MATCH (a:example_label),(b:example_label)
WHERE any(temp IN a.list WHERE temp IN b.list)
MERGE (a)-[:relationship]->[b];

Setup / Data Structures

I am on Neo4J 4.3.2.
All values and labels made short for simplicity.
I have nodes with label nC. They have two list properties: list_intern and list_extern.
See code below.

MATCH (n:nC)
return * limit 1;
{
  "identity": 324,
  "labels": [
    "nC"
  ],
  "properties": {
"list_intern": [
      "123",
      "abc"
    ],
"list_extern": [
      "456",
      "123"
    ],
"id": "319414",
"name": "foobar"
  }
}

Lists are sometimes null (do not exist). Lists are sometimes empty. List items are sometimes equal to the string null.
Most lists contain 2 to 15 items, some lists have over 50 items.
Lists are sorted, but do sometimes contain duplicate elements. Duplicates do not provide any further use, it would be possible to discard them.

Goal

I need to find all pairs of nodes where at least one non-empty entry of list_intern matches any non-empty entry of list_extern. I need to create a relationship between these pair of nodes. My source for this data doesn't provide relationship information, I have to compute them.

Trivial example

Using the any() function.

MATCH (a:nC),(b:nC)
WHERE any(temp IN a.list_intern WHERE temp IN b.list_extern)
MERGE (a)-[:relationship]->[b];

Improved Version

I was able to exclude some useless data from being processed by any()

MATCH (a:nC),(b:nC)
WHERE a.list_intern IS NOT NULL AND b.list_extern IS NOT NULL
AND NOT all(temp IN b.list_extern WHERE temp="null")
AND any(temp IN a.list_intern WHERE temp IN b.list_extern)
MERGE (a)-[:relationship]->[b];

Recently I discovered, I could replace any() with

apoc.coll.intersection(a.list_intern, b.list_extern) <> []

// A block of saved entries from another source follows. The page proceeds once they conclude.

(** ** A client of the physical memory *)

(** The blocks a client holds: base and length. *)
Inductive client_step : memory * list (Z * Z) -> memory * list (Z * Z) -> Prop :=
  | step_alloc nr m m' b bs :
      0 < nr < 2 ^ 31 -> alloc_pages nr 0 m = (m', b) -> b <> 0 ->
      client_step (m, bs) (m', (b, nr * ARCH_PG_SIZE) :: bs)
  | step_free m m' b n bs1 bs2 :
      free_mem b n m = Ret (m', 0) -> client_step (m, bs1 ++ (b, n) :: bs2) (m', bs1 ++ bs2).

(** How many of the blocks address [a] is in. *)
Definition owners (bs : list (Z * Z)) (a : Z) : nat := length (filter (fun x => x.1 <= a < x.1 + x.2) bs).

Lemma owners_middle bs1 bs2 b n a :
  owners (bs1 ++ (b, n) :: bs2) a =
  ((if decide (b <= a < b + n)%Z then 1 else 0) + owners (bs1 ++ bs2) a)%nat.
Proof.
  unfold owners. rewrite !filter_app, filter_cons, !length_app. cbn [fst snd].
  destruct (decide _); cbn [length]; lia.
Qed.

(** Every address of the memory is free or in exactly one block. *)
Record conserved (l0 : list phys_hole) (s : memory * list (Z * Z)) : Prop := {
  cs_ok : mem_ok s.1;
  cs_one a : (owners s.2 a <= 1)%nat;
  cs_excl a : is_free (mm_holes s.1) a -> owners s.2 a = 0%nat;
  cs_all a : is_free l0 a <-> is_free (mm_holes s.1) a \/ owners s.2 a = 1%nat;
  cs_blocks x : x ∈ s.2 -> 0 < x.1 /\ 0 < x.2 /\ x.1 + x.2 < 2 ^ 64 /\ x.1 mod ARCH_PG_SIZE = 0
}.

Lemma conserved_alloc l0 m bs nr :
  conserved l0 (m, bs) -> 0 < nr < 2 ^ 31 -> (alloc_pages nr 0 m).2 <> 0 ->
  conserved l0 ((alloc_pages nr 0 m).1, ((alloc_pages nr 0 m).2, nr * ARCH_PG_SIZE) :: bs).
Proof.
  intros [C1 C2 C3 C4 C5] Hnr Hb. cbn [fst snd] in *.
  destruct (alloc_pages_got m nr C1 Hnr) as [Hok [[? _]|(Hpos & Hal & T & _)]]; [done|].
  destruct (alloc_pages nr 0 m) as [m' b]. cbn [fst snd] in *.
  assert (forall a, owners ((b, nr * ARCH_PG_SIZE) :: bs) a =
            ((if decide (b <= a < b + nr * ARCH_PG_SIZE)%Z then 1 else 0) + owners bs a)%nat) as Ho.
  { intros a. apply (owners_middle []). }
  pose proof (fun a => tk_free _ _ _ _ _ T a) as Tf. pose proof (fun a => tk_gone _ _ _ _ _ T a) as Tg.
  constructor; cbn [fst snd]; [done|..].
  - intros a. rewrite Ho. specialize (C3 a). specialize (C2 a). specialize (Tf a). destruct (decide _); intuition lia.
  - intros a Ha. rewrite Ho. specialize (C3 a). specialize (Tf a). specialize (Tg a). destruct (decide _); intuition lia.
  - intros a. rewrite Ho, C4, Tf. specialize (C3 a). specialize (Tf a). specialize (Tg a).
    destruct (decide _); intuition lia.
  - intros x [->|Hx]%elem_of_cons; [|by apply C5]. cbn. pose proof (tk_end _ _ _ _ _ T).
    unfold ARCH_PG_SIZE in *. split_and!; done || lia.
Qed.

(** A block the client holds is apart from the holes. *)
Lemma held_apart l0 m bs1 b n bs2 : conserved l0 (m, bs1 ++ (b, n) :: bs2) -> apart (mm_holes m) b n.
Proof.
  intros [_ _ C3 _ _] a Ha Hf. specialize (C3 a Hf). cbn [snd] in C3.
  rewrite owners_middle in C3. destruct (decide _); [lia|done].
Qed.

Lemma conserved_free l0 m m' b n bs1 bs2 :
  conserved l0 (m, bs1 ++ (b, n) :: bs2) -> free_mem b n m = Ret (m', 0) -> conserved l0 (m', bs1 ++ bs2).
Proof.
  intros C Hf. pose proof (held_apart _ _ _ _ _ _ C) as Hap. destruct C as [C1 C2 C3 C4 C5]. cbn [fst snd] in *.
  destruct (C5 (b, n)) as (B1 & B2 & B3 & B4); [apply elem_of_app; right; by constructor|]. cbn [fst snd] in *.
  assert (Z.of_nat (length (mm_holes m)) < NR_HOLES) as Hlen.
  { unfold free_mem in Hf. destruct (n =? 0) eqn:E; [done|]. destruct (NR_HOLES <=? _) eqn:E'; b2p; [done|lia]. }
  destruct (free_mem_gives m b n C1 B1 B2 B3 B4 Hap Hlen) as (m1 & Hm1 & Hok & G & _).
  rewrite Hm1 in Hf. injection Hf as <-. pose proof (fun a => gv_free _ _ _ _ _ G a) as Gf.
  constructor; cbn [fst snd]; [done|..].
  - intros a. specialize (C2 a). rewrite owners_middle in C2. lia.
  - intros a Ha. specialize (C2 a). specialize (C3 a). rewrite owners_middle in C2, C3. rewrite Gf in Ha.
    destruct (decide _); intuition lia.
  - intros a. specialize (C2 a). specialize (C3 a). rewrite owners_middle in C2, C3. rewrite Gf, C4, owners_middle.
    destruct (decide _); intuition lia.
  - intros x Hx. apply C5. rewrite elem_of_app, elem_of_cons. apply elem_of_app in Hx. tauto.
Qed.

but that didn't make a difference.

Perfomance improved by using SOLR-Index

So, conveniently the data this DB uses is provided by an Apache SOLR.
For those not familiar: This application creates inverted indices. Consequently you are able to search your dataset quickly. SOLR offers a REST-API where I am able to request all objects that fulfill certain conditions.

I can make a GET-Request to receive all docs where item is in list_extern:

CALL apoc.load.json('<URL of SOLR>select?omitHeader=true&wt=json&rows=10000&fl=*&q=type:nC%20AND%20list_extern:%22'+item+'%22')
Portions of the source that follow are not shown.